Homily 2nd Sunday of Lent – 25th February 2024

Homily 2nd Sunday of Lent – 25th February 2024

I do not suppose that there is much in life that human beings find more difficult to bear than a sense of being without purpose. It seems that people can do or endure practically anything, if they can do so with a sense that it means something, that there is a reason for it.

Because that is true, it is really not surprising that for most of us, our lives are given meaning by those moments when we somehow sort of see through all of the complexity and mystery of life, and perhaps only for a moment, truly get the point, truly see the purpose behind all that we are asked to do and bear.

Such moments are truly revelation. Life is so much more than what it seems to be. There is at work in our lives a tremendous power, a power that is saving, re-creating the universe, a power whose presence is far beyond our ability to directly experience, but which nonetheless is so intimately bound up with even the smallest detail of our lives, that in fact we are the agents of that power.
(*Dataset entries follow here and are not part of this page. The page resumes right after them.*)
(** * genbase_test_helpers: a deterministic classifier adapter and fixture utilities

    A shallow embedding of [genbase_test_helpers/__init__.py]:
    the class [DeterministicTextClassifier] (an adapter that answers the
    classifier interface from an injected prediction function and a label
    encoder) and the fixture utilities [corrupt] and [random_combinations].

    Python values are modelled as follows.
    - Exceptions: a call returns a [result], either [Ok v] or [Err e].
    - [self]: the adapter is a record; a method that assigns a field returns
      the new record.
    - [dict]: a [gmap]; [frozenset]: a [gset]; [list] and [tuple]: [list].
    - [int] arguments that may be negative: [Z]; indices and lengths: [nat].
    - The global random generator: an explicit stream of raw draws threaded
      through every call that consumes randomness. *)

From Stdlib Require Import ZArith QArith Qcanon Ascii String.
From stdpp Require Import base option list gmap sets strings sorting.

Local Open Scope string_scope.
Local Open Scope list_scope.

(** ** Exceptions and fallible results *)

Inductive exn : Type :=
  | KeyError
  | IndexError
  | ValueError
  | Raised (msg : string).

(** [KeyError] and [IndexError] are the two subclasses of [LookupError]. *)
Definition is_LookupError (e : exn) : bool :=
  match e with
  | KeyError | IndexError => true
  | ValueError | Raised _ => false
  end.

Inductive result (A : Type) : Type :=
  | Ok (a : A)
  | Err (e : exn).
Arguments Ok {A} a.
Arguments Err {A} e.

#[global] Instance result_ret : MRet result := λ A a, Ok a.
#[global] Instance result_bind : MBind result := λ A B f r,
  match r with
  | Ok a => f a
  | Err e => Err e
  end.
#[global] Instance result_fmap : FMap result := λ A B f r,
  match r with
  | Ok a => Ok (f a)
  | Err e => Err e
  end.

(** [[f(x) for x in xs]] where [f] may raise: the first exception aborts
    the comprehension. *)
Fixpoint traverse {A B : Type} (f : A → result B) (xs : list A) : result (list B) :=
  match xs with
  | [] => Ok []
  | x :: xs' =>
      y ← f x;
      ys ← traverse f xs';
      mret (y :: ys)
  end.

(** [seq[i]] on a Python sequence. *)
Definition getitem {A : Type} (l : list A) (i : nat) : result A :=
  match l !! i with
  | Some x => Ok x
  | None => Err IndexError
  end.

(** ** The [random] module

    Modelled from the spec: Python's [random] module is imported, not
    defined, by the repository. The spec has [corrupt] choose one character
    of the alphabet at random and [random_combinations] draw the elements of
    a combination without replacement; the model follows the standard
    library: [choice] indexes the sequence at [_randbelow(len(seq))], and
    [sample] runs its selection loop over a copy of the population. Every
    outcome of a draw is the outcome for some stream. *)

Module Random.

(** The generator state: the stream of raw draws still to come. *)
Definition rng : Type := nat → nat.

(** A computation that consumes randomness and may raise. *)
Definition rand (A : Type) : Type := rng → result A * rng.

Definition ret {A : Type} (a : A) : rand A := λ g, (Ok a, g).
Definition raise {A : Type} (e : exn) : rand A := λ g, (Err e, g).
Definition bind {A B : Type} (m : rand A) (f : A → rand B) : rand B :=
  λ g, match m g with
       | (Ok a, g') => f a g'
       | (Err e, g') => (Err e, g')
       end.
That power is God’s creative power that has poured into our lives and is now at work within those lives.

Certainly, for the apostles who witnessed the transfiguration it was a moment of just such revelation. It is as if they were allowed to see beyond their immediate experience, to see what was really happening there, the presence of God. They come away from that moment changed men.
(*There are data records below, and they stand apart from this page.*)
(** ** Dicts *)

Module DictFacts.

Lemma get_set_eq k v d : Dict.get k (Dict.set k v d) = Some v.
Proof.
  induction d as [|[k' v'] d IH]; simpl.
  - by rewrite String.eqb_refl.
  - destruct (String.eqb k k') eqn:E; simpl; rewrite ?String.eqb_refl, ?E; done.
Qed.

Lemma get_set_ne k k' v d : k <> k' -> Dict.get k' (Dict.set k v d) = Dict.get k' d.
Proof.
  intros Hne. induction d as [|[k2 v2] d IH]; simpl.
  - destruct (String.eqb k' k) eqn:E; [|done].
    apply String.eqb_eq in E. congruence.
  - destruct (String.eqb k k2) eqn:E; simpl.
    + apply String.eqb_eq in E. subst k2.
      destruct (String.eqb k' k) eqn:E'; [|done].
      apply String.eqb_eq in E'. congruence.
    + by rewrite IH.
Qed.

Lemma get_set k k' v d :
  Dict.get k' (Dict.set k v d) = if String.eqb k' k then Some v else Dict.get k' d.
Proof.
  destruct (String.eqb k' k) eqn:E.
  - apply String.eqb_eq in E. subst. apply get_set_eq.
  - apply String.eqb_neq in E. apply get_set_ne. congruence.
Qed.

Lemma set_id k v d : Dict.get k d = Some v -> Dict.set k v d = d.
Proof.
  induction d as [|[k' v'] d IH]; simpl; [done|].
  destruct (String.eqb k k') eqn:E.
  - apply String.eqb_eq in E. intros [= ->]. by subst.
  - intros H. by rewrite IH.
Qed.

Lemma set_set k v w d : Dict.set k v (Dict.set k w d) = Dict.set k v d.
Proof.
  induction d as [|[k' v'] d IH]; simpl.
  - by rewrite String.eqb_refl.
  - destruct (String.eqb k k') eqn:E; simpl; rewrite ?String.eqb_refl, ?E, ?IH; done.
Qed.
The first reading pictures another such moment. At some point in his life, Abraham experienced his contact with God in such a way that he felt compelled to respond with the sacrifice of his son. It wasn’t until God intervened that Abraham realised he had been wrong. That what he thought was happening was not. He wasn’t being asked to satisfy God’s anger or jealousy.

Rather, he was being called by God to be the first step in which was to be a centuries long process of revelation, a process in which God would slowly proclaim ownership of all human life, all human effort.
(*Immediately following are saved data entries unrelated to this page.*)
(** ** Dictionaries *)

Lemma dict_get_set_eq k v (m : list (string * json)) :
  dict_get k (dict_set k v m) = Some v.
Proof.
  induction m as [|[k1 v1] m IH]; cbn.
  - now rewrite String.eqb_refl.
  - destruct (String.eqb_spec k k1) as [->|Hne]; cbn.
    + now rewrite String.eqb_refl.
    + destruct (String.eqb_spec k k1); [congruence | exact IH].
Qed.

Lemma dict_get_set_ne k k' v (m : list (string * json)) :
  k' <> k -> dict_get k' (dict_set k v m) = dict_get k' m.
Proof.
  intros Hne. induction m as [|[k1 v1] m IH]; cbn.
  - destruct (String.eqb_spec k' k); [congruence | reflexivity].
  - destruct (String.eqb_spec k k1) as [->|Hk]; cbn.
    + destruct (String.eqb_spec k' k1); [congruence | reflexivity].
    + destruct (String.eqb_spec k' k1); [reflexivity | exact IH].
Qed.

Lemma dict_get_forall (P : json -> Prop) k v (m : list (string * json)) :
  Forall (fun kv => P (snd kv)) m -> dict_get k m = Some v -> P v.
Proof.
  induction 1 as [|[k1 v1] m H1 Hm IH]; cbn; [discriminate|].
  destruct (String.eqb k k1); [now intros [= <-] | exact IH].
Qed.

Lemma wf_dict_set k v (m : list (string * json)) :
  wf_json (JObj m) -> wf_json v -> wf_json (JObj (dict_set k v m)).
Proof.
  intros Hm Hv. inversion Hm; subst. constructor.
  - now apply dict_set_nodup.
  - now apply dict_set_forall.
Qed.

(** ** Notes and their dictionaries *)

Lemma as_str_list_map (l : list string) : as_str_list (map JStr l) = Ok l.
Proof. induction l as [|s l IH]; cbn; [reflexivity | now rewrite IH]. Qed.

Lemma note_of_json_asdict (n : Note) : note_of_json (asdict n) = Ok n.
Proof.
  destruct n as [i t b g c]. unfold asdict, note_of_json. cbn.
  rewrite as_str_list_map. reflexivity.
Qed.

Lemma wf_asdict (n : Note) : wf_json (asdict n).
Proof.
  unfold asdict. constructor.
  - cbn. compute_done.
  - repeat constructor. cbn.
    induction (tags n); constructor; [constructor | assumption].
Qed.

Lemma note_of_json_inv (j : json) (n : Note) :
  note_of_json j = Ok n ->
  exists m, j = JObj m /\ dict_get "id" m = Some (JInt (id n)).
Proof.
  destruct j as [| | | | |m]; try discriminate. cbn [note_of_json].
  destruct (_ && _); [|discriminate]. unfold field.
  destruct (dict_get "id" m) as [vi|] eqn:Eid; [|discriminate].
  destruct (dict_get "title" m) as [vt|]; [|discriminate].
  destruct (dict_get "body" m) as [vb|]; [|discriminate].
  destruct (dict_get "tags" m) as [vg|]; [|discriminate].
  destruct (dict_get "created_at" m) as [vc|]; [|discriminate].
  cbn [rbind].
  destruct vi; try discriminate. cbn [as_int rbind].
  destruct (as_str vt); try discriminate. cbn [rbind].
  destruct (as_str vb); try discriminate. cbn [rbind].
  destruct (as_tags vg); try discriminate. cbn [rbind].
  destruct (as_str vc); try discriminate. cbn [rbind].
  intros [= <-]. eauto.
Qed.

Lemma notes_of_json_app (l1 l2 : list json) (n1 n2 : list Note) :
  notes_of_json l1 = Ok n1 -> notes_of_json l2 = Ok n2 ->
  notes_of_json (l1 ++ l2) = Ok (n1 ++ n2).
Proof.
  revert n1. induction l1 as [|j l1 IH]; intros n1 H1 H2; cbn in *.
  - now injection H1 as <-.
  - apply rbind_ok in H1 as (x & Hx & H1).
    apply rbind_ok in H1 as (xs & Hxs & H1). injection H1 as <-.
    rewrite Hx. cbn. now rewrite (IH xs).
Qed.

Lemma notes_of_json_asdict (ns : list Note) :
  notes_of_json (map asdict ns) = Ok ns.
Proof.
  induction ns as [|n ns IH]; [reflexivity|].
  cbn [map notes_of_json]. rewrite note_of_json_asdict, IH. reflexivity.
Qed.

(** On a list of well-typed notes the filter of [delete_note] keeps the
    notes with another id. *)
Lemma keep_other_typed (i : Z) (l : list json) (ns : list Note) :
  notes_of_json l = Ok ns ->
  exists l',
    keep_other i l = Ok l'
    /\ notes_of_json l' = Ok (filter (fun n => id n <> i) ns)
    /\ length l' = length (filter (fun n => id n <> i) ns)
    /\ length l = length ns
    /\ (Forall wf_json l -> Forall wf_json l').
Proof.
  revert ns. induction l as [|j l IH]; intros ns H; cbn in H.
  - injection H as <-. exists []. repeat split; auto.
  - apply rbind_ok in H as (x & Hx & H).
    apply rbind_ok in H as (xs & Hxs & H). injection H as <-.
    destruct (IH xs Hxs) as (l' & Hk & Hn & Hlen & Hlen' & Hwf).
    destruct (note_of_json_inv j x Hx) as (m & -> & Hid).
    cbn [keep_other as_dict rbind]. rewrite Hk. cbn [rbind]. rewrite Hid.
    cbn [py_ne_int].
    destruct (Z.eqb_spec (id x) i) as [E|E]; cbn [negb].
    + exists l'. rewrite filter_cons_False by (intros ?; congruence).
      split; [reflexivity|]. split; [assumption|]. split; [assumption|].
      split; [cbn [length]; lia|].
      intros Hall. inversion Hall; auto.
    + exists (JObj m :: l'). rewrite filter_cons_True by assumption.
      split; [reflexivity|]. split; [|split; [|split]].
      * cbn [notes_of_json]. rewrite Hx, Hn. reflexivity.
      * cbn [length]. lia.
      * cbn [length]. lia.
      * intros Hall. inversion Hall; subst. constructor; auto.
Qed.

Lemma filter_length_all {A} (P : A -> Prop) `{Hdec : !forall x, Decision (P x)}
    (l : list A) :
  length (filter P l) = length l <-> Forall P l.
Proof.
  induction l as [|x l IH]; [split; [constructor | reflexivity]|].
  pose proof (length_filter P l) as Hle.
  destruct (decide (P x)) as [Hx|Hx].
  - rewrite filter_cons_True by assumption. cbn [length]. split.
    + intros Hl. constructor; [assumption|]. apply IH. lia.
    + intros Hl. inversion Hl; subst. f_equal. now apply IH.
  - rewrite filter_cons_False by assumption. cbn [length]. split.
    + intros Hl. lia.
    + intros Hl. inversion Hl; subst. contradiction.
Qed.

(** ** [list_notes] *)

Lemma list_notes_eq (f : gmap path string) :
  list_notes f =
  (let* data := loads (default (dumps initial_store) (f !! NOTES_FILE)) in
   let* m := as_dict data in
   let* items := iter_json (default (JArr []) (dict_get "notes" m)) in
   notes_of_json items,
   ensured f).
Proof.
  unfold list_notes, bind, lift. rewrite load_store_eq.
  destruct (loads _) as [data| |]; try reflexivity. cbn [rbind].
  destruct (as_dict data) as [m| |]; try reflexivity. cbn [rbind].
  destruct (iter_json _) as [items| |]; reflexivity.
Qed.

Lemma list_notes_inv (f f1 : gmap path string) (ns : list Note) :
  list_notes f = (Ok ns, f1) ->
  exists m items,
    load_store f = (Ok (JObj m), f1)
    /\ iter_json (default (JArr []) (dict_get "notes" m)) = Ok items
    /\ notes_of_json items = Ok ns.
Proof.
  rewrite list_notes_eq, load_store_eq. intros [= H <-].
  apply rbind_ok in H as (data & Hd & H).
  apply rbind_ok in H as (m & Hm & H).
  apply rbind_ok in H as (items & Hi & H).
  destruct data; try discriminate. injection Hm as ->.
  rewrite Hd. eauto.
Qed.

Lemma list_notes_intro (f f1 : gmap path string) m items ns :
  load_store f = (Ok (JObj m), f1) ->
  iter_json (default (JArr []) (dict_get "notes" m)) = Ok items ->
  notes_of_json items = Ok ns ->
  list_notes f = (Ok ns, f1).
Proof.
  intros Hl Hi Hn. unfold list_notes.
  rewrite (bind_eq _ _ _ _ _ Hl). unfold bind, lift. cbn [as_dict].
  rewrite Hi, Hn. reflexivity.
Qed.

Lemma list_notes_again (f f1 : gmap path string) (r : result (list Note)) :
  list_notes f = (r, f1) -> list_notes f1 = (r, f1).
Proof.
  rewrite !list_notes_eq. intros [= <- <-].
  now rewrite ensured_idem, ensured_lookup.
Qed.

Lemma load_store_fst (f : gmap path string) (data : json) :
  (load_store f).1 = Ok data -> load_store f = (Ok data, ensured f).
Proof. rewrite load_store_eq. cbn [fst]. now intros ->. Qed.

Lemma list_notes_fst (f : gmap path string) (ns : list Note) :
  (list_notes f).1 = Ok ns -> list_notes f = (Ok ns, ensured f).
Proof. rewrite list_notes_eq. cbn [fst]. now intros ->. Qed.

Lemma iter_json_wf (v : json) (items : list json) :
  wf_json v -> iter_json v = Ok items -> Forall wf_json items.
Proof.
  destruct v as [| | |s|l|m]; try discriminate; cbn.
  - destruct s; [|discriminate]. intros _ [= <-]. constructor.
  - intros H [= <-]. now inversion H.
  - intros _ [= <-]. induction m; constructor; [constructor | assumption].
Qed.

Lemma store_items_wf (m : list (string * json)) (items : list json) :
  wf_json (JObj m) ->
  iter_json (default (JArr []) (dict_get "notes" m)) = Ok items ->
  Forall wf_json items.
Proof.
  intros Hm Hi. eapply iter_json_wf; [|exact Hi].
  destruct (dict_get "notes" m) as [v|] eqn:E; cbn.
  - inversion Hm; subst. eapply (dict_get_forall wf_json); eauto.
  - repeat constructor.
Qed.

(** ** [add_note] *)

Lemma strip_tags_spec (strip : string -> string) (l : list string) :
  strip_tags strip l = filter (fun t => t <> "") (map strip l).
Proof.
  induction l as [|t l IH]; [reflexivity|]. cbn [strip_tags map].
  destruct (String.eqb_spec (strip t) "") as [E|E].
  - now rewrite filter_cons_False by (intros ?; congruence).
  - rewrite filter_cons_True by assumption. now f_equal.
Qed.

Lemma add_note_ok strip now title body tags f f1 m n l :
  load_store f = (Ok (JObj m), f1) ->
  dict_get "next_id" m = Some (JInt n) ->
  dict_get "notes" m = Some (JArr l) ->
  let note := new_note strip now title body tags n in
  add_note strip now title body tags f
  = (Ok note, saved (JObj (added note l m)) f1).
Proof.
  intros Hl Hn Hnotes note. unfold add_note.
  rewrite (bind_eq _ _ _ _ _ Hl). unfold bind, lift. cbn [as_dict].
  rewrite Hn, Hnotes. cbn [from_option]. unfold Datatypes.id.
  rewrite save_store_eq. reflexivity.
Qed.

Lemma wf_added note l m :
  wf_json (JObj m) -> Forall wf_json l -> wf_json (JObj (added note l m)).
Proof.
  intros Hm Hl. unfold added. apply wf_dict_set; [|constructor].
  apply wf_dict_set; [assumption|]. constructor.
  apply Forall_app. split; [assumption|].
  constructor; [apply wf_asdict | constructor].
Qed.

Lemma added_notes note l m :
  dict_get "notes" (added note l m) = Some (JArr (l ++ [asdict note])).
Proof.
  unfold added. rewrite dict_get_set_ne by discriminate.
  apply dict_get_set_eq.
Qed.

Lemma added_next_id note l m :
  dict_get "next_id" (added note l m) = Some (JInt (id note + 1)).
Proof. unfold added. apply dict_get_set_eq. Qed.

Lemma added_other note l m k :
  k <> "notes" -> k <> "next_id" ->
  dict_get k (added note l m) = dict_get k m.
Proof.
  intros H1 H2. unfold added. now rewrite !dict_get_set_ne by assumption.
Qed.

(** ** [delete_note] *)

Lemma delete_note_ok i f f1 m items l' :
  load_store f = (Ok (JObj m), f1) ->
  iter_json (default (JArr []) (dict_get "notes" m)) = Ok items ->
  keep_other i items = Ok l' ->
  delete_note i f
  = if (length l' =? length items)%nat then (Ok false, f1)
    else (Ok true, saved (JObj (dict_set "notes" (JArr l') m)) f1).
Proof.
  intros Hl Hi Hk. unfold delete_note.
  rewrite (bind_eq _ _ _ _ _ Hl). unfold bind, lift. cbn [as_dict].
  rewrite Hi, Hk.
  destruct (length l' =? length items)%nat; [reflexivity|].
  rewrite save_store_eq. reflexivity.
Qed.

(** Listing the notes of a store that was just saved. *)
Lemma list_notes_saved (m : list (string * json)) (l : list json)
    (ns : list Note) (g : gmap path string) :
  wf_json (JObj m) ->
  dict_get "notes" m = Some (JArr l) ->
  notes_of_json l = Ok ns ->
  list_notes (saved (JObj m) g) = (Ok ns, saved (JObj m) g).
Proof.
  intros Hwf Hl Hn.
  eapply list_notes_intro; [now apply load_store_saved | | exact Hn].
  now rewrite Hl.
Qed.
So, for us, as well. There is a great deal more going on in our lives then we suspect, a great deal more than we are capable of experiencing right now. We are all of us accomplishing a great deal more than we think in our everyday lives.

All of the daily details of living here been charged with an infinite value, and that is true because our lives have been claimed by God, who consistently acts through our efforts, according to God’s design. We cannot sense that presence anymore than could the apostles before the transfiguration. Like them, we can only trustingly abandon ourselves to the fact that it is there.